Tout comme dans mon travail, le fossé entre le discours et la réalité me paraissait se creuser de manière insupportable : créer une demande de plus en plus forte en glissant une première offre a priori anodine. Le toboggan à pente très ténue d'un vocabulaire d'outre-Atlantique, introduisant la notion de clientèle dans une profession à l’aura altruiste, voilà qui m’interpellait avec force, que je l’agrée ou que je m’en défende : tout travail mérite salaire, tout travail a ses prestataires.  Je m'en suis défendue tant que la sécurité du groupe m'a été nécessaire (et que crier haro et au loup me tenait chaud - et puis, ensuite... j'ai agréé, comme une manifestation de bon sens que c'est, rien moins. Et puis je commençais à avoir trop chaud, à respirer mal: trop penser dans un endroit exigu, ça pompe l'air du cerveau.                                             

 

     Bref : je mettais de plus en plus d’énergie à consolider un mensonge à moi-même et aux autres – et je réussissais de moins en moins à dissimuler ce qu’il m’en coûtait d’être là : actes de rébellion, discrets ou sous forme d’actings fusant de manière incontrôlée. Encore heureux que je n'aie pas posé culotte dans le bureau de mes chefs, ce n'était pas l'envie qui m'en manquait.

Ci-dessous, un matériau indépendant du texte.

(* ===== verification/DeviceSpec.v ===== *)
(** * Devices and drivers: the table

    The invariant of the device table; registration, lookup and the choice of device
    numbers. *)

From S2P Require Import Prelude Bytes Intr Sched MemIf Rfs Kbd Device.
#[local] Open Scope Z_scope.

Section table.
Context {S : Type} {HMO : MemOps S}.
Implicit Types (d : dst S) (id : devid_t) (a : Z).

(** The device at [a] is in the table under [id]. *)
Definition registered d a id : Prop :=
  exists c x, devt_devclsl (d_tab d) !! dev_mtype id = Some c /\ a ∈ dtl_list c /\ d_devs d !! a = Some x /\ dev_id x = id.

(** A class of devices: its type and count, and devices of the type, with drivers and
    ids of their own. *)
Record cls_ok d (ty : Z) (c : devtlst_t) : Prop := {
  co_type : dtl_type c = ty;
  co_nr : dtl_nr c = u64 (Z.of_nat (length (dtl_list c)));
  co_nodup : NoDup (dtl_list c);
  co_dev a : a ∈ dtl_list c -> a <> 0 /\ exists x, d_devs d !! a = Some x /\ dev_mtype (dev_id x) = ty /\ dev_drv x <> 0 /\ 0 <= dev_nr (dev_id x);
  co_ids a b x y : a ∈ dtl_list c -> b ∈ dtl_list c -> d_devs d !! a = Some x -> d_devs d !! b = Some y -> dev_id x = dev_id y -> a = b
}.

Record DevInv d : Prop := {
  di_dom ty : is_Some (devt_devclsl (d_tab d) !! ty) <-> 0 <= ty < DEVICE_MAX;
  di_cls ty c : devt_devclsl (d_tab d) !! ty = Some c -> cls_ok d ty c;
  di_list a : a ∈ devt_devlist (d_tab d) <-> exists ty c, devt_devclsl (d_tab d) !! ty = Some c /\ a ∈ dtl_list c;
  di_nodup : NoDup (devt_devlist (d_tab d));
  di_nr : devt_devnr (d_tab d) = u64 (Z.of_nat (length (devt_devlist (d_tab d))))
}.

Lemma cmp_devid_spec (x y : devid_t) : krlcmp_devid x y = bool_decide (x = y).
Proof.
  destruct x as [a b c], y as [a' b' c']. unfold krlcmp_devid. cbn [dev_mtype dev_stype dev_nr].
  destruct (a =? a') eqn:E1, (b =? b') eqn:E2, (c =? c') eqn:E3; bool_to_prop; cbn [negb]; symmetry; (apply bool_decide_eq_true || apply bool_decide_eq_false); congruence.
Qed.

Lemma get_dev_eq a x d : d_devs d !! a = Some x -> get_dev a d = Ret (x, d).
Proof. intros E. unfold get_dev. by rewrite E. Qed.
Lemma get_cls_eq ty c d : devt_devclsl (d_tab d) !! ty = Some c -> get_cls ty d = Ret (c, d).
Proof. intros E. unfold get_cls. by rewrite E. Qed.

(** The search for an id in a class *)
Lemma find_devid_spec d l id : (forall a, a ∈ l -> exists x, d_devs d !! a = Some x) ->
  exists r, find_devid l id d = Ret (r, d) /\
    match r with
    | Some a => a ∈ l /\ exists x, d_devs d !! a = Some x /\ dev_id x = id
    | None => forall a x, a ∈ l -> d_devs d !! a = Some x -> dev_id x <> id
    end.
Proof.
  intros Hl. unfold find_devid. induction l as [|a l IH]; cbn [find_first].
  { exists None. split; [done|]. by intros a x ?%elem_of_nil. }
  destruct (Hl a ltac:(by left)) as [x Hx].
  rewrite (bind_eq _ _ d (if krlcmp_devid id (dev_id x) then Some a else None) d) by (by rewrite (bind_eq _ _ _ _ _ (get_dev_eq a x d Hx))).
  rewrite cmp_devid_spec. case_bool_decide as E.
  - exists (Some a). split; [done|]. split; [by left|]. by exists x.
  - destruct IH as (r & Hr & Hspec); [intros b Hb; apply Hl; by right|]. exists r. split; [done|]. destruct r as [b|].
    + destruct Hspec as [Hb ?]. split; [by right|done].
    + intros b y [->|Hb]%elem_of_cons Hy; [congruence|]. by apply (Hspec b).
Qed.

Lemma class_devs d ty c a : DevInv d -> devt_devclsl (d_tab d) !! ty = Some c -> a ∈ dtl_list c -> exists x, d_devs d !! a = Some x.
Proof. intros HI Hc Ha. destruct (co_dev _ _ _ (di_cls _ HI _ _ Hc) _ Ha) as (_ & x & Hx & _). by exists x. Qed.

Lemma find_registered d c id : DevInv d -> devt_devclsl (d_tab d) !! dev_mtype id = Some c ->
  exists r, find_devid (dtl_list c) id d = Ret (r, d) /\ match r with Some a => registered d a id /\ a <> 0 | None => forall a, ~ registered d a id end.
Proof.
  intros HI Hc. destruct (find_devid_spec d (dtl_list c) id) as (r & Hr & Hs); [intros a; by apply (class_devs d (dev_mtype id))|]. exists r. split; [done|]. destruct r as [a|].
  - destruct Hs as (Ha & x & Hx & Hid). split; [by exists c, x|]. by apply (co_dev _ _ _ (di_cls _ HI _ _ Hc) a Ha).
  - intros a (c' & x & Hc' & Ha & Hx & Hid). rewrite Hc in Hc'. injection Hc' as <-. by apply (Hs a x).
Qed.

(** The initial table *)
Lemma init_DevInv d : d_tab d = devtable_t_init -> DevInv d.
Proof.
  intros E. assert (Hc : forall ty c, devt_devclsl (d_tab d) !! ty = Some c -> c = devtlst_t_init ty /\ 0 <= ty < DEVICE_MAX).
  { intros ty c. rewrite E. unfold devtable_t_init. cbn [devt_devclsl]. rewrite lookup_tabulate. destruct ((0 <=? ty) && (ty <? DEVICE_MAX)) eqn:Eb; [|done]. intros [= <-]. split; [done|lia]. }
  split.
  - intros ty. split; [intros [c H]; by apply Hc in H as [_ ?]|]. intros Hty. rewrite E. cbn. rewrite lookup_tabulate. replace ((0 <=? ty) && (ty <? DEVICE_MAX)) with true by lia. eauto.
  - intros ty c H. apply Hc in H as [-> _]. split; cbn; [done|done|apply NoDup_nil_2|by intros a ?%elem_of_nil|by intros a b x y ?%elem_of_nil].
  - intros a. rewrite E. cbn. split; [by intros ?%elem_of_nil|]. intros (ty & c & H & Ha). rewrite lookup_tabulate in H. destruct ((0 <=? ty) && (ty <? DEVICE_MAX)); [|done]. injection H as <-. by apply elem_of_nil in Ha.
  - rewrite E. apply NoDup_nil_2.
  - by rewrite E.
Qed.

Lemma lookup_spec d id : DevInv d -> 0 <= dev_mtype id ->
  exists a, krlonidfl_retn_device (Some id) DIDFIL_IDN d = Ret (a, d) /\ ((a <> 0 /\ registered d a id) \/ (a = 0 /\ forall b, ~ registered d b id)).
Proof.
  intros HI Hty. unfold krlonidfl_retn_device. change (negb (DIDFIL_IDN =? DIDFIL_IDN)) with false. cbn iota. destruct (DEVICE_MAX <=? dev_mtype id) eqn:E; bool_to_prop.
  { exists 0. split; [done|]. right. split; [done|]. intros b (c & x & Hc & _). assert (Hd : 0 <= dev_mtype id < DEVICE_MAX) by (apply (di_dom _ HI); by exists c). lia. }
  destruct (proj2 (di_dom _ HI (dev_mtype id)) ltac:(lia)) as [c Hc]. rewrite (bind_eq _ _ _ _ _ (get_cls_eq _ _ _ Hc)). rewrite (co_type _ _ _ (di_cls _ HI _ _ Hc)), Z.eqb_refl. cbn [negb].
  destruct (find_registered d c id HI Hc) as (r & Hr & Hs). rewrite (bind_eq _ _ _ _ _ Hr). exists (default 0 r). split; [done|]. destruct r as [a|]; [left|by right]. by destruct Hs.
Qed.

Lemma registered_fun d a b id : DevInv d -> registered d a id -> registered d b id -> a = b.
Proof.
  intros HI (c & x & Hc & Ha & Hx & Ex) (c' & y & Hc' & Hb & Hy & Ey). rewrite Hc in Hc'. injection Hc' as <-. apply (co_ids _ _ _ (di_cls _ HI _ _ Hc) a b x y); [done|done|done|done|congruence].
Qed.

(** The table with a device added *)
Definition added d devp (x : device_t) (c : devtlst_t) : dst S :=
  with_tab (Devtable (devp :: devt_devlist (d_tab d)) (devt_drvlist (d_tab d)) (devt_devnr (d_tab d) +u 1) (devt_drvnr (d_tab d))
    (<[dev_mtype (dev_id x) := Devtlst (dtl_type c) (dtl_nr c +u 1) (devp :: dtl_list c)]> (devt_devclsl (d_tab d)))) d.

Tout ceci à mis plus longtemps que la longueur d’un paragraphe à sortir au grand jour ; entretemps, sur le plan privé, j’ai même réussi à croire que si je sortais de la norme du couple, cela devait signifier que je devais être lesbienne-dans-le-placard. Je me souviens encore de la mine "Bon sang, mais c'est bien sûr!" de quelqu'un de ma famille quand je me suis posé la question à haute voix en sa présence.

Essayé, pas pu. Voilà pour la question…

 

     Thérapie, thérapie : déconstruire sa vie, la faire parfois douloureusement voler en éclats, pour devenir ce qu’on est. On ne cesse jamais d’être soi ; mais cesser de se cacher des autres ou, plus sournois, de soi-même… toute l’affaire est là.


Décortiquez; défaites, patiemment, les petites griffes du quotidien qui vous mènent jour après jour à des endroits qui finissent par vous désespérer, au sens littéral du mot ; par vous priver d’espoir, du ressort du changement.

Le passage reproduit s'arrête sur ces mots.